I’m curious though about what people outside of the healthcare field think of this commentary. Do you perceive it as “judgmental” or do you think the author is correct that society needs to stop tiptoeing around the issue of subcultures that encourage personal irresponsibility?
Daddy: Why don’t you two just shack up? Or get hitched if you have to? WalMart is a fine job for her. And you can, well, you can just go work until you get hurt or something.
It would make a great Chick tract. Just needs a few more "HAW HAW!"s and a lake of fire at the end.
I don’t know if judgmental is the word - maybe mocking? Dismissive? I certainly agree that there are subcultures that discourage personal responsibility, but in my experience, no one really tiptoes around that fact.
In the 1990s there were some rural Kentuckians who died of Creutzfeldt-Jakob Disease having gotten the disease from the consumption of squirrel brains. For those of you who do not know, squirrel hunting is still a fairly popular past time in some rural areas and there are folks who just love to eat scrambled eggs and squirrel brains for breakfast.
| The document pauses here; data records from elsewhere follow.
(** X6.  What the batch returns for a count [maxFlights >= 0]: the
    alerts of its entries are a subsequence of the input alerts, in
    order; every entry has at least one flight and at most [maxFlights];
    and with a criteria bundle each attached flight satisfies the price,
    airline and stops predicates. *)
Theorem batch_output_invariants (clock : nat → Z) alerts maxFlights out :
  0 ≤ maxFlights →
  fetchFlightDataForAlerts clock alerts maxFlights = Ok out →
  AlertWithFlights.alert <$> out `sublist_of` alerts
  ∧ (length out ≤ length alerts)%nat
  ∧ ∀ entry, entry ∈ out →
      AlertWithFlights.alert entry ∈ alerts
      ∧ (1 ≤ length (AlertWithFlights.flights entry) ≤ Z.to_nat maxFlights)%nat
      ∧ ∀ c F, AlertFilters.filters (Alert.filters (AlertWithFlights.alert entry)) = Some c →
               F ∈ AlertWithFlights.flights entry → FilterSpec.satisfies c F.
Proof.
  intros Hn. rewrite fetchFlightDataForAlerts_entries by done. intros [= <-].
  pose proof (entries_alerts_sublist clock maxFlights alerts) as Hsub.
  split_and!; [exact Hsub| |].
  - apply sublist_length in Hsub. by rewrite length_fmap in Hsub.
  - intros entry Hin. split.
    { eapply sublist_subseteq; [exact Hsub|]. by apply list_elem_of_fmap_2. }
    apply list_elem_of_In, in_concat in Hin as (es & Hes & Hentry).
    apply list_elem_of_In in Hes, Hentry.
    apply list_elem_of_lookup in Hes as (i & Hes).
    rewrite list_lookup_imap in Hes.
    destruct (alerts !! i) as [alert|]; [|done]. injection Hes as <-.
    apply entries_alert in Hentry as (-> & raw & Hflights & Hne).
    split.
    + rewrite Hflights in *. split.
      * destruct (filterFlightsByAlertCriteria _ _); [done|simpl; lia].
      * unfold filterFlightsByAlertCriteria.
        destruct (AlertFilters.filters (Alert.filters alert)).
        -- etrans; [apply sublist_length, filter_sublist_of|]. rewrite length_take. lia.
        -- rewrite length_take. lia.
    + intros c F Hc HF. rewrite Hflights in HF.
      unfold filterFlightsByAlertCriteria in HF. rewrite Hc in HF.
      apply list_elem_of_In, filter_In in HF as [_ Hkeep]. by apply keepFlight_spec.
Qed.
Lemma returns_weaken {A} (P P' : S -> Prop) (Q Q' : A -> S -> Prop) (m : Eff S O E A) :
  returns P m Q -> (forall s, P' s -> P s) -> (forall a s, Q a s -> Q' a s) -> returns P' m Q'.
Proof. intros Hm HP HQ s Hs. destruct (Hm s (HP s Hs)) as (a & ? & ?). eauto. Qed.

Lemma returns_for {A} P (l : list A) (f : A -> Eff S O E unit) :
  (forall x, x ∈ l -> returns P (f x) (fun _ => P)) -> returns P (efor l f) (fun _ => P).
Proof.
  induction l as [|x l IH]; simpl; intros Hf; [by apply returns_ret|].
  eapply returns_bind; [apply Hf; left|]. intros []. apply IH. intros y Hy. apply Hf. by right.
Qed.

Lemma returns_pre {A} P (Q : A -> S -> Prop) (m : Eff S O E A) :
  (forall s, P s -> returns (eq s) m Q) -> returns P m Q.
Proof. intros Hm s Hs. by apply (Hm s Hs). Qed.
End Returns.

#[export] Hint Resolve preserves_ret preserves_get preserves_emit preserves_throw
  preserves_bind preserves_for : everest.
#[export] Hint Rewrite @run_get_bind @ebind_ret @ebind_modify : everest.

(** Splits on the conditions and matches of a handler, innermost first. *)
Ltac case_all :=
  repeat match goal with
  | |- context [match ?x with _ => _ end] =>
      lazymatch x with context [match _ with _ => _ end] => fail | _ => destruct x eqn:? end
  end.

(** Turns boolean hypotheses about integers into propositions. *)
Ltac bool_to_prop :=
  repeat match goal with
  | H : (_ && _) = true |- _ => apply andb_true_iff in H as [? ?]
  | H : (_ || _) = false |- _ => apply orb_false_iff in H as [? ?]
  | H : negb _ = true |- _ => apply negb_true_iff in H
  | H : negb _ = false |- _ => apply negb_false_iff in H
  | H : (_ =? _) = true |- _ => apply Z.eqb_eq in H
  | H : (_ =? _) = false |- _ => apply Z.eqb_neq in H
  | H : (_ <? _) = true |- _ => apply Z.ltb_lt in H
  | H : (_ <? _) = false |- _ => apply Z.ltb_ge in H
  | H : (_ <=? _) = true |- _ => apply Z.leb_le in H
  | H : (_ <=? _) = false |- _ => apply Z.leb_gt in H
  | H : bool_decide _ = true |- _ => apply bool_decide_eq_true in H
  | H : bool_decide _ = false |- _ => apply bool_decide_eq_false in H
  end.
Many of the doctors serving those rural areas were not local and found this practice to be somewhat abhorrent. (Honestly, my first reason upon seeing a news broadcast warning people about squirrel brains elicited the comment “you have to warn people not to eat squirrel brains?”)
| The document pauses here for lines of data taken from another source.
Lemma cancel_honoured id b why s :
  honoured s -> honoured (run_state (cancel_reservation cb id b why) s).
Proof.
  intros (H1 & H2 & H3). eapply honoured_proper; [symmetry; apply cancel_same, _|].
  split_and!; [by apply drop_inv|by apply drop_known|by apply drop_honourable].
Qed.

Lemma make_honoured now e r s :
  honoured s ->
  honoured (run_state (make_reservation evses cb from_rfc3339 now (u32 <$> e) r) s).
Proof.
  intros (H1 & H2 & H3). unfold run_state.
  destruct (Z.lt_ge_cases (from_rfc3339 (expiry_time r)) now) as [Hx|Hx].
  { by rewrite make_run_expired. }
  pose proof (drop_inv (reservation_id r) s H1) as D1.
  pose proof (drop_known (reservation_id r) s H1 H2) as D2.
  pose proof (drop_honourable (reservation_id r) s H1 H3) as D3.
  pose proof (drop_not_in (reservation_id r) s H1) as D4.
  destruct (make_run evses from_rfc3339 cb now (u32 <$> e) r s) as [(x & o & -> & _)|(Hr & o & ->)];
    [lia|done|].
  split_and!; [by eapply add_inv|by apply add_known|by apply add_honourable].
Qed.

Lemma run_op_honoured op s : honoured s -> honoured (run_op op s).
Proof.
  destruct op; simpl; intros Hs.
  - by apply make_honoured.
  - by apply cancel_honoured.
  - unfold on_reservation_used. rewrite cancel_then_unit. by apply cancel_honoured.
  - unfold on_reservation_expired. rewrite cancel_then_unit. by apply cancel_honoured.
Qed.

Lemma new_honoured b : honoured (new_ReservationHandler b).
Proof.
  split_and!.
  - split; [constructor|constructor|]. intros id. simpl. done.
  - by intros e ?%not_elem_of_nil.
  - split; [simpl; lia|]. apply no_cars_honourable.
Qed.
End Honourable.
The end result is that when doctors warned their patients, which, as medical professionals, was certainly their job, the patients picked up on their revulsion to the practice and they felt a bit put out. In short, the way the warnings were given damaged many medical relationships because the patients felt as though the medical establishment was judgmental. Now I wish I could remember the medical journal I read that in…
Of course that situation is a bit different from people taking advantage of the system for drugs, an illegitimate workman’s comp claim, or some other nefarious purpose. It’s just that medical professionals need to be sure their judgments don’t get in the way of treating the patient.
On another note, when I was younger I worked for a company in the accounts payable department providing our customers with refunds. When I started I totally believed almost every story the customers told me. “If I don’t get my refund I can’t pay my rent this month!” “Yes, I already sent in the forms a few days ago.” After hearing the same excuses over and over again I stopped believing them. I became a bit jaded. I can totally understand someone working the EM getting jaded on a much wider scale than I was.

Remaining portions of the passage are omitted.